With the domestic stock market seemingly immune to the COVID-19 pandemic and our national deficit growing beyond the imaginable just months ago, it seems appropriate to share a few words on the concept of risk. Despite decades of wealth managers harping on the need to diversify client portfolios, too many are set up to implode when the financial markets shift.
Investment Management 101
Diversification across all asset classes is a critical risk management tool. If done properly, your portfolio should consist of an asset mix specifically suited to your age + associated risk management plan. The goal is to reduce risk, measured by volatility, while improving stability and total return.

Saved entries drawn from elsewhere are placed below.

(** C25: When a candle is taken (Execute succeeds), the session profile covers the
    current session: the candles of the partition since the session last changed. It
    has the bounds of that session and, when no candle was left out for want of a
    bucket, the totals, trade count and number range of all its candles. When every
    candle of the session lies within one bin, it has a bucket for each of the first
    price ranges with the volumes of all its candles. It is answered at each candle
    whose number in the session is a multiple of the cadence, and at no other that
    does not start a session; it is valid then, and says what the partition holds. *)
Theorem session_profile_covers_current_session config reqs req resp :
  let uc0 := NewBuildSessionVolumeProfileWithConfig config in
  let cfg := svp_cfg uc0 in
  (SessionExecute req (runCandles reqs uc0)).2 = inr resp →
  ∃ key c0 cs ps, fst <$> sessionOf req = Some key ∧
    svp_states (runCandles (reqs ++ [req]) uc0) !! key = Some ps ∧
    currentRun key (reqs ++ [req]) c0 cs ∧
    windowStart ps = startOfSession c0 ∧ windowEnd ps = endOfSession c0 ∧
    (counted candleRange (Z.to_nat (MaxBuckets cfg)) cs = cs → tallies c0 cs ps) ∧
    (Forall narrow cs → covers cfg c0 cs ps) ∧
    let onCadence := Z.rem (wrap64 (Z.of_nat (length cs))) (EmitCadence cfg) =? 0 in
    (onCadence = true → sr_Emitted resp = true) ∧ ((1 < length cs)%nat → sr_Emitted resp = onCadence) ∧
    (sr_Emitted resp = true → ∃ s, sr_Snapshot resp = Some s ∧ reports ps s).
Proof.
  intros uc0 cfg Hrun. pose proof (session_run config (reqs ++ [req])) as [Hcfg Hst]. fold uc0 cfg in Hcfg, Hst.
  assert (Hrun' : runCandles (reqs ++ [req]) uc0 = (SessionExecute req (runCandles reqs uc0)).1) by (unfold runCandles; by rewrite foldl_app).
  assert (Hmax : 0 < MaxBuckets cfg). { apply orDefault_pos. done. }
  pose proof (si_cfg _ _ _ (session_run config reqs)) as Hcfg0. fold uc0 cfg in Hcfg0.
  destruct (sessionOf req) as [[key b]|] eqn:Hreq.
  2: { pose proof (SessionExecute_state req (runCandles reqs uc0)) as Hex. rewrite Hreq in Hex. destruct Hex as [_ [p Hp]]. congruence. }
  destruct (SessionExecute_answer _ _ _ _ _ Hreq Hrun) as (ps & Hps & Hem & Hsnap). rewrite Hcfg0 in Hem, Hsnap.
  specialize (Hst key). rewrite Hrun', Hps in Hst. destruct Hst as (c0 & cs & Hcur & Hcov).
  exists key, c0, cs, ps. split_and!; [done|by rewrite Hrun'|done|apply Hcov|apply Hcov|by apply (covers_tallies cfg)|done|].
  intros onCadence. rewrite (cv_count _ _ _ _ Hcov) in Hem. fold onCadence in Hem. split_and!; [by rewrite Hem|by rewrite Hem|].
  intros He. destruct (Hsnap He) as (s & v & i & ps' & Hs & Hb & ->). exists s. split; [done|].
  assert (Hsz : Z.of_nat (base.size (svp_buckets ps')) ≤ MaxBuckets cfg) by exact (covers_size _ _ _ _ (Z.lt_le_incl _ _ Hmax) Hcov).
  destruct (buildSession_reports cfg v i (cr_Anchor req) ps' s Hmax Hsz Hb). by split.
Qed.
End run.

So, how risky is your portfolio today? That depends on how many asset classes can be found. Is your portfolio limited to large/small/domestic/international stocks? You might want to rethink that!
Ideally, you’re following the Yale Model, sometimes referred to as the Endowment Model, developed by David Swensen and described in his book, Pioneering Portfolio Management. The general idea is to divide one’s portfolio into five or six roughly equal parts and invest each in a different asset class. Central in the Yale Model is broad diversification and relatively heavy exposure to asset classes such as private equity and real estate compared to more traditional portfolios. Swenson’s method was particularly revolutionary at the time, as it warned readers against “liquidity,” explaining that it comes at a heavy price in the shape of lower returns. Think public vs. private investment vehicles here.
So, what is an advisor or CIO to do? Seek out investment options that can help bring greater diversity to your portfolios. The very best advisors never stop learning and are always seeking ways to improve investment results. The time is now.